BANDUNG (kabarpublik.id) – Perum Perhutani Kesatuan Pemangkuan Hutan (KPH) Bandung Utara meningkatkan pengamanan kawasan hutan melalui patroli gabungan guna mengantisipasi kebakaran hutan dan lahan (karhutla), bencana alam, serta gangguan keamanan hutan (gukamhut) di wilayah Resort Polisi Hutan (RPH) Cibodas, Kabupaten Bandung Barat.
Kegiatan ini menjadi bagian dari komitmen Perhutani dalam menjaga kelestarian hutan, melindungi fungsi ekologis kawasan, sekaligus meningkatkan keselamatan masyarakat yang tinggal di sekitar kawasan hutan.
Patroli melibatkan Kepala Resort Polisi Hutan (KRPH) Cibodas Nana Bely bersama jajaran, Komandan Regu Polisi Hutan Budi Hartono beserta anggota, serta Pemerintah Desa Suntenjaya. Kolaborasi tersebut dilakukan untuk memperkuat sinergi dalam menjaga keamanan dan kelestarian kawasan hutan.
Secara terpisah, Administratur KPH Bandung Utara, Deden Yogi Nugraha, mengatakan patroli gabungan merupakan langkah preventif untuk menekan risiko kebakaran hutan, bencana alam, hingga gangguan keamanan seperti pencurian getah pinus di kawasan rawan.
“Perlindungan hutan membutuhkan kolaborasi seluruh pihak. Melalui patroli terpadu, sosialisasi kepada masyarakat, dan pengawasan rutin, kami berupaya mencegah kebakaran hutan, menjaga keamanan kawasan, serta memastikan kelestarian fungsi hutan tetap terpelihara,” ujar Deden, Rabu (8/7/2026).
Selain patroli, petugas juga memasang papan larangan dan imbauan di sejumlah titik strategis. Langkah tersebut bertujuan mengedukasi masyarakat agar tidak membuang puntung rokok sembarangan maupun melakukan aktivitas yang berpotensi memicu kebakaran hutan, terutama pada musim kemarau.

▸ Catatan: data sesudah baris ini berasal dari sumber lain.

(** * purge-docker-images: a shallow embedding and its properties

    The script [docker/purge-docker-images.py] lists the local docker
    images, visits a list of git branches, runs a discovery command on each
    one to learn which tags are in use, classifies every local tag with a
    small priority filter and deletes the losers.

    The embedding below follows the script function by function.  What the
    script takes from outside ([re], [subprocess], the docker client, the
    terminal) is an interface: a regex engine ([Regex]) and a world
    ([World]) that answers every call.  Everything the script does to the
    world is recorded in a trace of events, so that "no deletion happened"
    or "prune ran after the deletions" are statements about that trace. *)

From stdpp Require Import gmap strings list fin_maps sorting.
From Stdlib Require Import ZArith Lia Ascii.

#[local] Set Warnings "-clear-no-such-hyp".

Local Open Scope Z_scope.
Local Open Scope string_scope.
Local Open Scope list_scope.

(** ** Python values, exceptions and results *)

(** The values an [argparse] namespace of this parser can hold: [None], the
    boolean default of [--remove-dangling], or the string given on the
    command line (no [type=] or [action=] is declared anywhere). *)
Inductive pyval : Type :=
  | PyNone
  | PyBool (b : bool)
  | PyStr (s : string).

(** Python truthiness, as tested by [if x:]. *)
Definition truthy (v : pyval) : bool :=
  match v with
  | PyNone => false
  | PyBool b => b
  | PyStr s => negb (String.eqb s EmptyString)
  end.

(** Truthiness of an optional pattern: [None] and the empty string are
    both falsy. *)
Definition configured (p : option string) : bool :=
  match p with
  | None => false
  | Some s => negb (String.eqb s EmptyString)
  end.

(** The exceptions the script can raise or let through. *)
Inductive exn : Type :=
  | ValueError (msg : option string)
  | IndexError
  | KeyError (key : string)
  | ReError (pattern : string)
  | OSError (path : string)
  | EOFError
  | APIError
  | SystemExit (code : Z).

Inductive res (A : Type) : Type :=
  | Ok (a : A)
  | Raise (e : exn).
Arguments Ok {A} a.
Arguments Raise {A} e.

Definition res_bind {A B} (r : res A) (f : A → res B) : res B :=
  match r with
  | Ok a => f a
  | Raise e => Raise e
  end.

#[global] Instance res_ret : MRet res := @Ok.
#[global] Instance res_mbind : MBind res := λ A B f r, res_bind r f.

(** A list comprehension whose body may raise: the first exception wins. *)
Fixpoint res_map {A B} (f : A → res B) (l : list A) : res (list B) :=
  match l with
  | [] => Ok []
  | x :: xs =>
      res_bind (f x) (λ y, res_bind (res_map f xs) (λ ys, Ok (y :: ys)))
  end.

(** ** Text *)

Definition newline : ascii := "010"%char.
Definition comma : ascii := ","%char.
Definition nl : string := String newline EmptyString.

(** [s[-1]], which does not exist for the empty string. *)
Fixpoint str_last (s : string) : option ascii :=
  match s with
  | EmptyString => None
  | String c EmptyString => Some c
  | String _ s' => str_last s'
  end.

(** [s[:-1]]. *)
Fixpoint str_init (s : string) : string :=
  match s with
  | EmptyString => EmptyString
  | String _ EmptyString => EmptyString
  | String c s' => String c (str_init s')
  end.

(** [stream.readlines()]: the stream cut after every newline, the newline
    kept; a last line without newline is a line too.  Output is taken to be
    valid UTF-8, so that [bytes.decode()] is the identity on the model. *)
Fixpoint readlines (s : string) : list string :=
  match s with
  | EmptyString => []
  | String c s' =>
      if Ascii.eqb c newline then String c EmptyString :: readlines s'
      else match readlines s' with
           | [] => [String c EmptyString]
           | l :: ls => String c l :: ls
           end
  end.
Lemma biquad_stable (fs fc : R) (type : FilterType) :
  0 < fc -> 2 * fc < fs -> stable (biquad fs fc SQRT1_2 type).
Proof.
  intros Hfc Hfs.
  assert (Hfs0 : 0 < fs) by lra.
  assert (Hw : 0 < 2 * PI * fc / fs < PI).
  { pose proof PI_RGT_0 as Hpi. split.
    - apply Rdiv_lt_0_compat; [nra | exact Hfs0].
    - apply Rmult_lt_reg_r with fs; [exact Hfs0 |].
      unfold Rdiv. rewrite Rmult_assoc, Rinv_l by lra. nra. }
  pose proof (sin_gt_0 _ (proj1 Hw) (proj2 Hw)) as Hsin.
  pose proof (sin2_cos2 (2 * PI * fc / fs)) as Hsc. unfold Rsqr in Hsc.
  pose proof (alpha_bounds (2 * PI * fc / fs)) as Ha.
  pose proof SQRT1_2_bounds as [Hq _].
  set (al := sin (2 * PI * fc / fs) / (2 * SQRT1_2)) in *.
  set (co := cos (2 * PI * fc / fs)) in *.
  assert (Hal : 0 < al).
  { unfold al. apply Rdiv_lt_0_compat; lra. }
  assert (Hco : -1 < co < 1) by (split; nra).
  assert (Hi : 0 < / (1 + al)) by (apply Rinv_0_lt_compat; lra).
  assert (Ha2 : (1 - al) / (1 + al) = 2 * / (1 + al) - 1) by (field; lra).
  assert (Hi1 : / (1 + al) < 1).
  { rewrite <- Rinv_1 at 2. apply Rinv_lt_contravar; lra. }
  unfold stable.
  assert (Hgoal : -1 < (1 - al) / (1 + al) < 1
                  /\ Rabs (-2 * co / (1 + al)) < 1 + (1 - al) / (1 + al)).
  { rewrite Ha2. split; [lra |].
    apply Rabs_def1; unfold Rdiv; nra. }
  destruct type; unfold biquad; cbn [az1 az2]; fold al co; exact Hgoal.
Qed.

(** X12.  Both filters that [loop] installs are stable at every tick: the
    sampling rate is at least 10 Hz, so the corner frequencies 0.7 Hz and
    3.0 Hz lie below half of it and the poles inside the unit circle. *)
Theorem loop_filters_stable (st : St) (now : R) :
  stable (hp (fst (clockTick st now)))
  /\ stable (lp (fst (clockTick st now))).
Proof.
  pose proof (clockTick_rate_bounds st now) as Hfs.
  split; apply biquad_stable; unfold clockTick in *; cbn [snd] in Hfs; lra.
Qed.

(** ** Invariants of the pipeline state *)

Lemma pushAll_invariant (P : St -> Prop) (snap : Ui) :
  (forall st ui tSec gMean fs,
     P st -> P (fst (pushSample snap st ui tSec gMean fs))) ->
  forall ticks st ui, P st -> P (fst (pushAll snap st ui ticks)).
Proof.
  intros Hstep. induction ticks as [| k ticks IH]; intros st ui HP.
  - exact HP.
  - cbn [pushAll].
    specialize (Hstep st ui (tickT k) (tickG k) (tickFs k) HP).
    destruct (pushSample snap st ui (tickT k) (tickG k) (tickFs k))
      as [st1 ui1]. apply IH. exact Hstep.
Qed.

Lemma pushSample_aligned (snap : Ui) (st : St) (ui : Ui)
  (tSec gMean fs : R) :
  aligned st -> aligned (fst (pushSample snap st ui tSec gMean fs)).
Proof.
  intros [Hg Hb]. unfold aligned.
  destruct (pushSample_buffers snap st ui tSec gMean fs)
    as [-> [-> [-> _]]].
  rewrite !length_skipn, !length_app, Hg, Hb. split; reflexivity.
Qed.
(* ===== verification/Socket.v ===== *)
(** * The listening socket

    [src/net/Socket.cpp]: a class that owns a TCP socket. *)

From S2P Require Import Prelude Sys Total.

Module Socket.
Section Socket.
Context {K : Kernel}.

Definition setNonBlocking {S} (fd : Z) : Prog S bool :=
  a ← sys (sys_fcntl fd 0);
  let flags := ret a in
  if flags =? -1 then mret false
  else
    b ← sys (sys_fcntl fd (Z.lor flags O_NONBLOCK));
    mret (negb (ret b =? -1)).

Definition setNoDelay {S} (fd : Z) : Prog S bool :=
  a ← sys (sys_setsockopt fd TCP_NODELAY);
  mret (negb (ret a =? -1)).

Definition construct : Prog Z () :=
  a ← sys sys_socket;
  let fd := ret a in
  modify (λ _, fd) ;;
  if fd =? -1 then mret ()
  else
    b ← sys (sys_setsockopt fd SO_REUSEADDR);
    if ret b =? -1 then sys (sys_close fd) ;; modify (λ _, -1)
    else
      c ← sys (sys_setsockopt fd SO_REUSEPORT);
      if ret c =? -1 then sys (sys_close fd) ;; modify (λ _, -1)
      else
        nonblocking ← setNonBlocking fd;
        if negb nonblocking then sys (sys_close fd) ;; modify (λ _, -1)
        else mret ().

Definition destruct : Prog Z () :=
  fd ← gets id;
  if negb (fd =? -1) then sys (sys_close fd) ;; mret () else mret ().

Definition bindAndListen (port : Z) : Prog Z bool :=
  fd ← gets id;
  if fd =? -1 then mret false
  else
    a ← sys (sys_bind fd port);
    if ret a =? -1 then mret false
    else
      b ← sys (sys_listen fd 128);
      mret (negb (ret b =? -1)).

End Socket.
End Socket.

Section Calls.
Context {K : Kernel} {S : Type}.

Lemma grows_setNonBlocking fd : grows (Socket.setNonBlocking (S := S) fd).
Proof. unfold Socket.setNonBlocking. makes_run. Qed.

Lemma grows_setNoDelay fd : grows (Socket.setNoDelay (S := S) fd).
Proof. unfold Socket.setNoDelay. makes_run. Qed.

End Calls.
#[export] Hint Resolve grows_setNonBlocking grows_setNoDelay : makes.
(* ===== verification/TimerFd.v ===== *)
(** * The periodic timer

    [src/net/TimerFd.cpp]: a class that owns a timer descriptor. *)

From S2P Require Import Prelude Sys.

Module TimerFd.
Section TimerFd.
Context {K : Kernel}.

Definition construct : Prog Z () :=
  a ← sys sys_timerfd_create;
  modify (λ _, ret a).

Definition destruct : Prog Z () :=
  fd ← gets id;
  if negb (fd =? -1) then sys (sys_close fd) ;; mret () else mret ().

Definition start (interval_seconds : Z) : Prog Z bool :=
  fd ← gets id;
  if (fd =? -1) || (interval_seconds <=? 0) then mret false
  else
    a ← sys (sys_timerfd_settime fd interval_seconds);
    mret (negb (ret a =? -1)).

Definition consume : Prog Z () :=
  fd ← gets id;
  if fd =? -1 then mret ()
  else sys (sys_read fd 8) ;; mret ().

End TimerFd.
End TimerFd.
(* ===== verification/Response.v ===== *)
(** * Responses

    The response under construction of [include/http/HttpResponse.hpp] and the
    member functions of [src/http/HttpResponse.cpp], with the reader a client
    applies to what [serialize] produces. *)

From S2P Require Import Prelude.
From S2P Require Import Numerals.
From S2P Require Import Request.

Module HttpResponse.

Record HttpResponse := mk {
  version : bytes;
  status_code : Z;
  reason : bytes;
  headers : list (bytes * bytes);
  body : bytes;
  send_body : bool;
  send_file : bool;
  file_path : bytes;
  file_size : Z
}.

#[global] Instance eta_HttpResponse : Eta HttpResponse :=
  fun r => mk (version r) (status_code r) (reason r) (headers r) (body r) (send_body r)
    (send_file r) (file_path r) (file_size r).

#[global] Instance HttpResponse_eq_dec : EqDecision HttpResponse.
Proof. solve_decision. Defined.

(** The default member initialisers. *)
Definition construct : HttpResponse :=
  mk (lit "HTTP/1.1") 200 (lit "OK") [] [] true false [] 0.

Definition setStatus (code : Z) (reason_phrase : bytes) (r : HttpResponse) : HttpResponse :=
  r <| status_code := code |> <| reason := reason_phrase |>.

Definition setBody (response_body : bytes) (r : HttpResponse) : HttpResponse :=
  r <| body := response_body |> <| send_file := false |> <| file_path := [] |> <| file_size := 0 |>.

Definition setFile (path : bytes) (size : Z) (r : HttpResponse) : HttpResponse :=
  r <| file_path := path |> <| file_size := size |> <| send_file := true |> <| body := [] |>.

Definition addHeader (name value : bytes) (r : HttpResponse) : HttpResponse :=
  r <| headers := headers r ++ [(name, value)] |>.

(** The loop of [setHeader]: the first header of that name gets the value, or a
    new one is appended. *)
Fixpoint replace_header (name value : bytes) (hs : list (bytes * bytes)) : list (bytes * bytes) :=
  match hs with
  | [] => [(name, value)]
  | (n, v) :: rest =>
      if negb (len n =? len name) then (n, v) :: replace_header name value rest
      else if same_lower n name then (n, value) :: rest
      else (n, v) :: replace_header name value rest
  end.

Definition setHeader (name value : bytes) (r : HttpResponse) : HttpResponse :=
  r <| headers := replace_header name value (headers r) |>.

Definition setContentType (content_type : bytes) : HttpResponse → HttpResponse :=
  setHeader (lit "Content-Type") content_type.

(** [setContentLength(length)]. *)
Definition setContentLengthTo (length : Z) : HttpResponse → HttpResponse :=
  setHeader (lit "Content-Length") (to_string length).

Definition setContentLength (r : HttpResponse) : HttpResponse :=
  if send_file r then setContentLengthTo (file_size r) r
  else setContentLengthTo (len (body r)) r.

Definition setConnection (connection : bytes) : HttpResponse → HttpResponse :=
  setHeader (lit "Connection") connection.

Definition setSendBody (value : bool) (r : HttpResponse) : HttpResponse :=
  r <| send_body := value |>.

Definition hasFile (r : HttpResponse) : bool := send_file r && negb (len (file_path r) =? 0).

Definition getFilePath (r : HttpResponse) : bytes := file_path r.

Definition getFileSize (r : HttpResponse) : Z := file_size r.

(** The reserved capacity is left out. *)
Definition serialize (r : HttpResponse) : bytes :=
  version r ++ lit " " ++ int_to_string (status_code r) ++ lit " " ++ reason r ++ CRLF ++
  concat ((λ h, h.1 ++ lit ": " ++ h.2 ++ CRLF) <$> headers r) ++ CRLF ++
  (if send_body r && negb (send_file r) then body r else []).

End HttpResponse.
Import HttpResponse.

Implicit Types r : HttpResponse.

(** ** The client's reader *)

(** The bytes before the next CRLF and those behind it. *)
Definition cut_line (l : bytes) : option (bytes * bytes) :=
  match find l CRLF 0 with
  | Some i => Some (substr l 0 i, substr_from l (i + 2))
  | None => None
  end.
Lemma resolve_prefix comps dir : lit ".." ∉ comps → dir `prefix_of` resolve dir comps.
Proof.
  revert dir. induction comps as [|c comps IH]; intros dir Hc; cbn [resolve]; [done|].
  apply not_elem_of_cons in Hc as [Hc Hcs]. unfold beq.
  rewrite (bool_decide_false (c = lit "..")) by done.
  destruct (_ || _); [by apply IH|]. etransitivity; [by apply prefix_app_r|by apply IH].
Qed.

(** A path without [..] never climbs. *)
Lemma no_dots_below public_directory rest :
  find rest (lit "..") 0 = None → starts_with (lit "/") rest = true →
  below public_directory (public_directory ++ rest).
Proof.
  intros Hd Hs. exists rest. split_and!; [done|done|]. intros dir. apply resolve_prefix.
  intros (a & b & E)%split_on_piece. by eapply find_none_sub in Hd.
Qed.

Lemma resolve_app dir c1 c2 : resolve dir (c1 ++ c2) = resolve (resolve dir c1) c2.
Proof.
  revert dir. induction c1 as [|c c1 IH]; intros dir; cbn [app resolve]; [done|]. by repeat case_match.
Qed.

Lemma split_on_head sep l : ∃ e es, split_on sep l = e :: es.
Proof.
  destruct l as [|c l]; cbn; [by eexists _, _|]. destruct (ceq c sep); [by eexists _, _|].
  destruct (split_on sep l); by eexists _, _.
Qed.

Lemma split_on_seps sep a b : split_on sep (a ++ sep :: b) = split_on sep a ++ split_on sep b.
Proof.
  induction a as [|c a IH]; cbn [app split_on]; [by rewrite ceq_refl|].
  rewrite IH. destruct (ceq c sep); [done|]. by destruct (split_on_head sep a) as (e & es & ->).
Qed.

Lemma split_on_cons sep a b :
  no_char sep a = true → ∃ e es, split_on sep b = e :: es ∧ split_on sep (a ++ b) = (a ++ e) :: es.
Proof.
  destruct (split_on_head sep b) as (e & es & Eb). intros Ha. exists e, es. split; [done|]. induction a as [|c a IH]; [done|].
  cbn in Ha. apply andb_true_iff in Ha as [Hc Ha]. cbn [app split_on]. rewrite IH by done.
  rewrite ceq_sym. by destruct (ceq sep c).
Qed.

(** A file whose name merely begins with that of a directory is not in it. *)
Lemma neighbour_outside parent name t from :
  no_char "/" name = true → name ∉ [[]; lit "."; lit ".."] → t ≠ [] → starts_with (lit "/") t = false →
  find t (lit "..") 0 = None →
  ¬ resolve from (components (parent ++ lit "/" ++ name)) `prefix_of`
    resolve from (components (parent ++ lit "/" ++ name ++ t)).
Proof.
  intros Hname Hn Ht Hrel Hdots. unfold components.
  change (lit "/" ++ name) with ("/"%char :: name). change (lit "/" ++ name ++ t) with ("/"%char :: name ++ t).
  destruct (split_on_cons "/" name t Hname) as (e & es & Et & En).
  destruct (split_on_cons "/" name [] Hname) as (e0 & es0 & E0 & En0).
  injection E0 as <- <-. rewrite !app_nil_r in En0.
  rewrite !split_on_seps, !resolve_app, En, En0. generalize (resolve from (split_on "/" parent)) as D. intros D.
  assert (e ≠ []) as He.
  { intros ->. destruct t as [|c t]; [done|]. cbn in Et, Hrel. unfold starts_with in Hrel. cbn in Hrel.
    rewrite ceq_sym in Hrel. destruct (ceq c "/"); [done|]. by destruct (split_on "/" t). }
  apply not_elem_of_cons in Hn as [N1 Hn]. apply not_elem_of_cons in Hn as [N2 Hn].
  apply not_elem_of_cons in Hn as [N3 _].
  assert (∀ x, x ≠ [] → x ≠ lit "." → x ≠ lit ".." → ∀ D cs, resolve D (x :: cs) = resolve (D ++ [x]) cs) as Hstep.
  { intros x X1 X2 X3 D' cs. cbn [resolve]. unfold beq. by rewrite !bool_decide_false. }
  assert (name ++ e ≠ [] ∧ name ++ e ≠ lit "." ∧ name ++ e ≠ lit "..") as (M1 & M2 & M3).
  { destruct name as [|x name]; [done|]. destruct e as [|y e]; [done|].
    split_and!; [done| |]; intros E; injection E as -> E.
    - by destruct name.
    - destruct name as [|z name]; [done|]. injection E as -> E. by destruct name. }
  rewrite !Hstep by done. cbn [resolve]. intros Hpre.
  assert (D ++ [name ++ e] `prefix_of` resolve (D ++ [name ++ e]) es) as Hpre'.
  { apply resolve_prefix. intros Hin. assert (lit ".." ∈ split_on "/" t) as Hin' by (rewrite Et; by right).
    apply split_on_piece in Hin' as (x & y & E). by eapply find_none_sub in Hdots. }
  assert (∀ x, (D ++ [x]) !! length D = Some x) as Hat by (intros x; by rewrite list_lookup_middle).
  pose proof (prefix_lookup_Some _ _ _ _ (Hat name) Hpre) as H1.
  pose proof (prefix_lookup_Some _ _ _ _ (Hat (name ++ e)) Hpre') as H2.
  rewrite H1 in H2. injection H2 as H2. apply He. rewrite <- (app_nil_r name) in H2 at 1.
  by apply app_inv_head in H2 as <-.
Qed.

Lemma safe_target t :
  isSafePath t = true → t ≠ [] ∧ find t (lit "..") 0 = None ∧ find_char t "\" 0 = None.
Proof.
  unfold isSafePath. destruct (Z.eqb_spec (len t) 0) as [|Hl]; [done|].
  destruct (find t _ 0); [by rewrite bool_decide_true by done|].
  destruct (find_char t _ 0); [by rewrite (bool_decide_true (is_Some (Some z))) by done|].
  intros _. split_and!; [by intros ->|done|done].
Qed.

Kepala Desa Suntenjaya, Asep Wahyono, menyatakan dukungannya terhadap upaya Perhutani dalam menjaga keamanan kawasan hutan.
“Menjaga hutan adalah tanggung jawab bersama. Sinergi antara Perhutani, pemerintah desa, dan masyarakat menjadi kunci untuk mencegah berbagai gangguan sehingga hutan tetap lestari dan memberikan manfaat bagi lingkungan maupun masyarakat,” katanya.
Melalui patroli gabungan ini, Perhutani KPH Bandung Utara terus memperkuat kerja sama dengan pemerintah desa dan masyarakat sebagai bagian dari upaya mitigasi risiko, perlindungan aset hutan, serta penerapan pengelolaan hutan berkelanjutan yang mendukung prinsip Environmental, Social, and Governance (ESG).